Eastern Townships hospital wait lists grow as region braces for COVID-19 picture to darken

About 11,100 people are awaiting non-emergency surgeries and treatments, a summit not reached since the spring. Public health says the region is coping for now, but expects the situation to worsen.

More than 11,000 people have seen non-urgent procedures postponed, a peak not seen since spring

The Fleurimont Hospital, in Sherbrooke, is home to 8 separate ongoing COVID-19 outbreaks. Health facilities in the Eastern Townships are keeping their heads above water. But they're preparing for the worst. (CBC)

First off, the news from the Eastern Townships isn't entirely bad, which in the current context has to at least count for something.

True, the region's hospital capacity for COVID-19 patients is stretched almost to the limit, with 72 of 74 short-term beds occupied. But they're in the midst of increasing that number by 50 per cent and adding another 37 spaces. They'll do likewise for intensive care beds if need be, but for now just 10 of 25 are occupied.

There's even enough room at the inn to accommodate patients from other regions, eight at last count.

More ominously, about 700 people have seen non-emergency surgeries postponed in the last week, and the waiting list for non-essential procedures and treatments now stands at 11,100. The last time it hit that level was during the worst of this past spring's first wave.

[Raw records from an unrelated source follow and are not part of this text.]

(* ===== verification/Inventory.v ===== *)
(** * The inventory of a node (internal/app/inventory.go)

    A tick plans on instances and a host.  The inventory joins the durable rows
    with what the backend enumerates, asks for the evidence that some recoveries
    need, and folds every power reading and guest probe into what earlier ticks
    saw.  Whatever it cannot establish makes the whole observation unavailable.
    The accumulators live between ticks and are passed in and out. *)

From Stdlib Require Import ZArith Lia String List.
From stdpp Require Import base tactics list gmap strings.
From S2P Require Import Prelude GoStrings Liveness Domain Corroboration Scheduler Operations Failure.
From S2P Require Import Effects Store Inbox Ports Projection Advertise HostProbe.

#[local] Open Scope prog_scope.

(** [executor.Instance]: one instance the backend can see. *)
Record Machine := {
  vm_Name : string;
  vm_Power : InstancePower;
  vm_Unreadable : PowerReadFailure
}.

(** What the inventory asks of its adapters; [None] is an error. *)
Inductive InventoryCall : Set -> Type :=
  | WallClock : InventoryCall Time
  | Snapshot : InventoryCall HostSnapshot
  | UpdateDraining : InventoryCall bool
  | LiveRows : InventoryCall (Answer (list InstanceRow))
  | Machines : InventoryCall (option (list Machine))
  | Confirmation (id : string) : InventoryCall (option DeletionConfirmation)
  | JobActive (row : InstanceRow) : InventoryCall (option bool)
  | PowerClock : InventoryCall Time
  | GuestClock : InventoryCall Time
  | Probe (id : string) : InventoryCall GuestLiveness.

Abbreviation Runs := (gmap string GuestLivenessState).

(** ** Guest probes carried between ticks *)

Record GuestLivenessTracker := { tracker_Probe : bool; tracker_Policy : GuestLivenessPolicy }.

Definition runOf (runs : Runs) (id : string) : GuestLivenessState := default zeroGuestLivenessState (runs !! id).

(** The probes run concurrently; their answers are collected in order. *)
Fixpoint probeAll (ids : list string) : Prog InventoryCall (list GuestLiveness) :=
  match ids with
  | [] => Ret []
  | id :: rest => outcome <~ Probe id ;; outcomes <~~ probeAll rest ;; Ret (outcome :: outcomes)
  end.

Definition foldProbes (p : GuestLivenessPolicy) (state : Runs) (now : Time) (outcomes : list (string * GuestLiveness)) : Runs :=
  fold_left (fun next '(id, outcome) => <[id := Observe p (runOf state id) outcome now]> next) outcomes ∅.

(** What it returns, and the state it keeps.  A nil tracker is [None]. *)
Definition Tracker_Observe (t : option GuestLivenessTracker) (state : Runs) (ids : list string) : Prog InventoryCall (Runs * Runs) :=
  match t, ids with
  | Some t, _ :: _ =>
      if negb (tracker_Probe t) || negb (Enabled (tracker_Policy t)) then Ret (∅, state)
      else
        now <~ GuestClock ;;
        outcomes <~~ probeAll ids ;;
        let next := foldProbes (tracker_Policy t) state now (zip ids outcomes) in
        Ret (next, next)
  | _, _ => Ret (∅, state)
  end.

(** ** Power readings carried between ticks *)

Definition withPower (i : Instance_) (power : InstancePower) (run : GuestLivenessState) : Instance_ :=
  {| inst_ID := inst_ID i; inst_Repo := inst_Repo i; inst_Demand := inst_Demand i; inst_Platform := inst_Platform i;
     inst_Profile := inst_Profile i; inst_Route := inst_Route i; inst_Resources := inst_Resources i;
     inst_State := inst_State i; inst_Power := power; inst_RecoveryReady := inst_RecoveryReady i;
     inst_AssignedSince := inst_AssignedSince i; inst_RunningSince := inst_RunningSince i;
     inst_ProvisioningSince := inst_ProvisioningSince i; inst_JobInactive := inst_JobInactive i;
     inst_OccupiedSince := inst_OccupiedSince i; inst_Guest := inst_Guest i; inst_PowerRun := run;
     inst_PowerUnreadable := inst_PowerUnreadable i; inst_PowerRetracted := inst_PowerRetracted i;
     inst_Attempts := inst_Attempts i; inst_RetryAt := inst_RetryAt i |}.

Definition withGuest (i : Instance_) (guest : GuestLivenessState) : Instance_ :=
  {| inst_ID := inst_ID i; inst_Repo := inst_Repo i; inst_Demand := inst_Demand i; inst_Platform := inst_Platform i;
     inst_Profile := inst_Profile i; inst_Route := inst_Route i; inst_Resources := inst_Resources i;
     inst_State := inst_State i; inst_Power := inst_Power i; inst_RecoveryReady := inst_RecoveryReady i;
     inst_AssignedSince := inst_AssignedSince i; inst_RunningSince := inst_RunningSince i;
     inst_ProvisioningSince := inst_ProvisioningSince i; inst_JobInactive := inst_JobInactive i;
     inst_OccupiedSince := inst_OccupiedSince i; inst_Guest := guest; inst_PowerRun := inst_PowerRun i;
     inst_PowerUnreadable := inst_PowerUnreadable i; inst_PowerRetracted := inst_PowerRetracted i;
     inst_Attempts := inst_Attempts i; inst_RetryAt := inst_RetryAt i |}.

Definition powerRun (runs : Runs) (now : Time) (i : Instance_) : GuestLivenessState :=
  Observe PowerCorroboration (runOf runs (inst_ID i)) (PowerSignal (inst_Power i)) now.

Definition corroborated (runs : Runs) (now : Time) (i : Instance_) : Instance_ :=
  let run := powerRun runs now i in
  withPower i (CorroboratedPower (inst_Power i) (inst_State i) run (inst_PowerRetracted i) now) run.

(** The loop of [PowerCorroborator.Observe]. *)
Definition corroborateAll (runs : Runs) (now : Time) (instances : list Instance_) : list Instance_ * Runs :=
  (map (corroborated runs now) instances,
   fold_left (fun next i => <[inst_ID i := powerRun runs now i]> next) instances ∅).

(** [wired] is false for a nil corroborator. *)
Definition Corroborator_Observe (wired : bool) (runs : Runs) (instances : list Instance_)
    : Prog InventoryCall (list Instance_ * Runs) :=
  if negb wired then Ret (instances, runs)
  else now <~ PowerClock ;; Ret (corroborateAll runs now instances).

(** ** One durable row *)

Record ProductionInventory := {
  inv_Adapters : bool;
  inv_Recovery : bool;
  inv_RecoveryConfirmationMaxAge : Duration;
  inv_Capacity : Resources;
  inv_Guards : Guardrails;
  inv_ElasticHostEnvelope : bool;
  inv_HostBudget : Resources;
  inv_Guest : option GuestLivenessTracker;
  inv_Power : bool;
  inv_UpdateDrain : bool
}.

Definition recoveryConfirmationMaxAge (p : ProductionInventory) : Duration :=
  if inv_RecoveryConfirmationMaxAge p <=? 0 then 30 * Second else inv_RecoveryConfirmationMaxAge p.

Definition absenceIsReconcilable (state : InstanceState) : bool :=
  state_eqb state InstancePlanned || Provisioning state || TearingDown state.

(** The reading of a row, given the machine of its name. *)
Definition readingOf (row : InstanceRow) (vm : option Machine) : InstancePower * PowerReadFailure :=
  match vm with
  | Some vm => (vm_Power vm, vm_Unreadable vm)
  | None =>
      (if state_eqb (row_State row) InstancePlanned then InstancePowerUnknown else InstancePowerAbsent, zeroPowerReadFailure)
  end.

Definition instanceOf (row : InstanceRow) (power : InstancePower) (unreadable : PowerReadFailure) (recoveryReady jobInactive : bool)
    : Instance_ :=
  let since (p : bool) : Time := if p then row_UpdatedAt row else zeroTime in
  {| inst_ID := row_ID row; inst_Repo := row_Repo row; inst_Demand := row_Demand row; inst_Platform := row_Platform row;
     inst_Profile := row_Profile row; inst_Route := row_Route row; inst_Resources := row_Resources row;
     inst_State := row_State row; inst_Power := power; inst_RecoveryReady := recoveryReady;
     inst_AssignedSince := since (state_eqb (row_State row) InstanceAssigned);
     inst_RunningSince := since (state_eqb (row_State row) InstanceRunning);
     inst_ProvisioningSince := since (Provisioning (row_State row)); inst_JobInactive := jobInactive;
     inst_OccupiedSince := row_CreatedAt row; inst_Guest := zeroGuestLivenessState;
     inst_PowerRun := zeroGuestLivenessState; inst_PowerUnreadable := unreadable;
     inst_PowerRetracted := row_DrainPhase row =? DrainPhaseStoppedRecovery; inst_Attempts := 0; inst_RetryAt := zeroTime |}.

Definition askRecovery (p : ProductionInventory) (now : Time) (row : InstanceRow) (power : InstancePower) : Prog InventoryCall bool :=
  if bool_decide (power = InstancePowerRunning) && inv_Recovery p
     && (state_eqb (row_State row) InstanceAssigned || state_eqb (row_State row) InstanceRunning)
  then
    answer <~ Confirmation (row_ID row) ;;
    Ret (match answer with Some c => Safe c now (recoveryConfirmationMaxAge p) | None => false end)
  else Ret false.

Definition askInactive (p : ProductionInventory) (row : InstanceRow) (power : InstancePower) : Prog InventoryCall bool :=
  if state_eqb (row_State row) InstanceRunning && bool_decide (power = InstancePowerRunning) && inv_Recovery p
  then answer <~ JobActive row ;; Ret (match answer with Some active => negb active | None => false end)
  else Ret false.

Definition readRow (p : ProductionInventory) (now : Time) (row : InstanceRow) (vm : option Machine) : Prog InventoryCall Instance_ :=
  let '(power, unreadable) := readingOf row vm in
  recoveryReady <~~ askRecovery p now row power ;;
  jobInactive <~~ askInactive p row power ;;
  Ret (instanceOf row power unreadable recoveryReady jobInactive).

(** ** The whole observation *)

Abbreviation ByName := (gmap string Machine).

Definition byName (vms : list Machine) : ByName := fold_left (fun m vm => <[vm_Name vm := vm]> m) vms ∅.

(** The loop over the stored rows: the instances and the machines left over, or
    the reason the inventory is unavailable. *)
Fixpoint readRows (p : ProductionInventory) (now : Time) (stored : list InstanceRow) (machines : ByName) (result : list Instance_)
    : Prog InventoryCall (string + list Instance_ * ByName) :=
  match stored with
  | [] => Ret (inr (result, machines))
  | row :: rest =>
      if negb (SchedulingMetadataValid row) || bool_decide (row_Repo row = "") then Ret (inl "invalid durable scheduling metadata")
      else
        match machines !! row_ID row with
        | None =>
            if negb (absenceIsReconcilable (row_State row)) then Ret (inl ("owned VM " +:+ row_ID row +:+ " missing from Tart"))
            else i <~~ readRow p now row None ;; readRows p now rest (delete (row_ID row) machines) (result ++ [i])
        | Some vm => i <~~ readRow p now row (Some vm) ;; readRows p now rest (delete (row_ID row) machines) (result ++ [i])
        end
  end.

Definition controllerPrefix : string := "trf-".

Definition untracked (machines : ByName) : bool :=
  existsb (fun name => HasPrefix (bytesOf name) (bytesOf controllerPrefix)) (map fst (map_to_list machines)).

Definition probeCandidate (i : Instance_) : bool :=
  state_eqb (inst_State i) InstanceRunning && negb (ProvenIdle (inst_Power i)).

Definition attachGuests (states : Runs) (instances : list Instance_) : list Instance_ :=
  map (fun i => match states !! inst_ID i with Some s => withGuest i s | None => i end) instances.

Definition probeGuests (p : ProductionInventory) (state : Runs) (instances : list Instance_) : Prog InventoryCall (list Instance_ * Runs) :=
  observed <~~ Tracker_Observe (inv_Guest p) state (map inst_ID (List.filter probeCandidate instances)) ;;
  let '(states, state) := observed in
  Ret (attachGuests states instances, state).

(** The accumulators between two ticks. *)
Record Memory := { mem_power : Runs; mem_guest : Runs }.

Abbreviation Seen := (Observation (list Instance_) * Observation Host)%type.

Definition blind (reason : string) : Observation (list Instance_) := Unavailable [] reason.

Section Observe.
Context `{FloatToInt}.

Definition askDraining (p : ProductionInventory) : Prog InventoryCall bool :=
  if inv_UpdateDrain p then draining <~ UpdateDraining ;; Ret draining else Ret false.

Definition observeRows (p : ProductionInventory) (m : Memory) (now : Time) (stored : list InstanceRow) (vms : list Machine)
    : Prog InventoryCall (Observation (list Instance_) * Memory) :=
  rows <~~ readRows p now stored (byName vms) [] ;;
  match rows with
  | inl reason => Ret (blind reason, m)
  | inr (result, machines) =>
      if untracked machines then Ret (blind "untracked controller VM requires reconciliation", m)
      else
        powered <~~ Corroborator_Observe (inv_Power p) (mem_power m) result ;;
        let '(instances, power) := powered in
        probed <~~ probeGuests p (mem_guest m) instances ;;
        let '(instances, guest) := probed in
        Ret (Fresh instances now, {| mem_power := power; mem_guest := guest |})
  end.

Definition Inventory_Observe (p : ProductionInventory) (m : Memory) : Prog InventoryCall (Seen * Memory) :=
  if negb (inv_Adapters p) then
    Ret ((blind "inventory adapters are required", Unavailable zeroHost "inventory adapters are required"), m)
  else
    now <~ WallClock ;;
    snapshot <~ Snapshot ;;
    draining <~~ askDraining p ;;
    let host := hostObservation snapshot (inv_Capacity p) (inv_Guards p) (inv_ElasticHostEnvelope p) (inv_HostBudget p) draining in
    stored <~ LiveRows ;;
    match stored with
    | inl _ => Ret ((blind "durable instance inventory unavailable", host), m)
    | inr stored =>
        vms <~ Machines ;;
        match vms with
        | None => Ret ((blind "Tart inventory unavailable", host), m)
        | Some vms => seen <~~ observeRows p m now stored vms ;; Ret ((fst seen, host), snd seen)
        end
    end.

End Observe.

"It's not the situation we would have asked for at the beginning of 2021, but here we are," said Dr. Colette Bellavance, the director of professional services for the regional health authority, the CIUSSS de l'Estrie-CHUS. 

And there are nearly a dozen ongoing outbreaks in the region's hospitals.

Situation 'very critical'

"The situation is under very tight surveillance," Bellavance told a news conference Tuesday.

The story of the Eastern Townships is broadly similar to that of other regions: they're coping, but not all that comfortably. And the expectation, given the most recent projections from the provincial government, is it will probably get appreciably worse, and soon.

According to Dr. Lucie Opatrny, the associate deputy minister of health in charge of the hospital sector for the province, the big picture situation is "very critical. And that is not only in the greater Montreal area, but really all across Quebec."

It's not unprecedented to have lengthy waiting lists for elective and other non-urgent surgeries, she told CBC's Daybreak, although the current state of the provincial queue is about 30 per cent longer than it was at the same date last year.

Bellavance suggested it's likely that more cancellations and postponements are in the offing unless the sharp rise in case numbers begins slowing.

Dr. Alain Poirier, the public health director for the Townships, said every effort is being made to slow those numbers.

The region has ample testing capacity and has started offering pre-emptive tests to people who have needed to self-isolate because of close contacts with an infected person prior to their return to work, he said.

Residents in 14 of the region's 30 CHSLDs have received at least one dose of COVID vaccine. But the fight is far from over. Asked where the biggest problem areas lie, Poirier said "the short answer is [the virus] is everywhere."

The hope, then, is that measures like the recently imposed curfew will dampen the rise in cases. It's one shared across the province.

"What I'm hoping to see is ... we have a significant decrease in the number of daily cases, which would then translate into a decrease in the pressure on hospitalizations again, two weeks after we see a decrease in cases in the population," Opatrny said. "And that is definitely what we're all hoping for."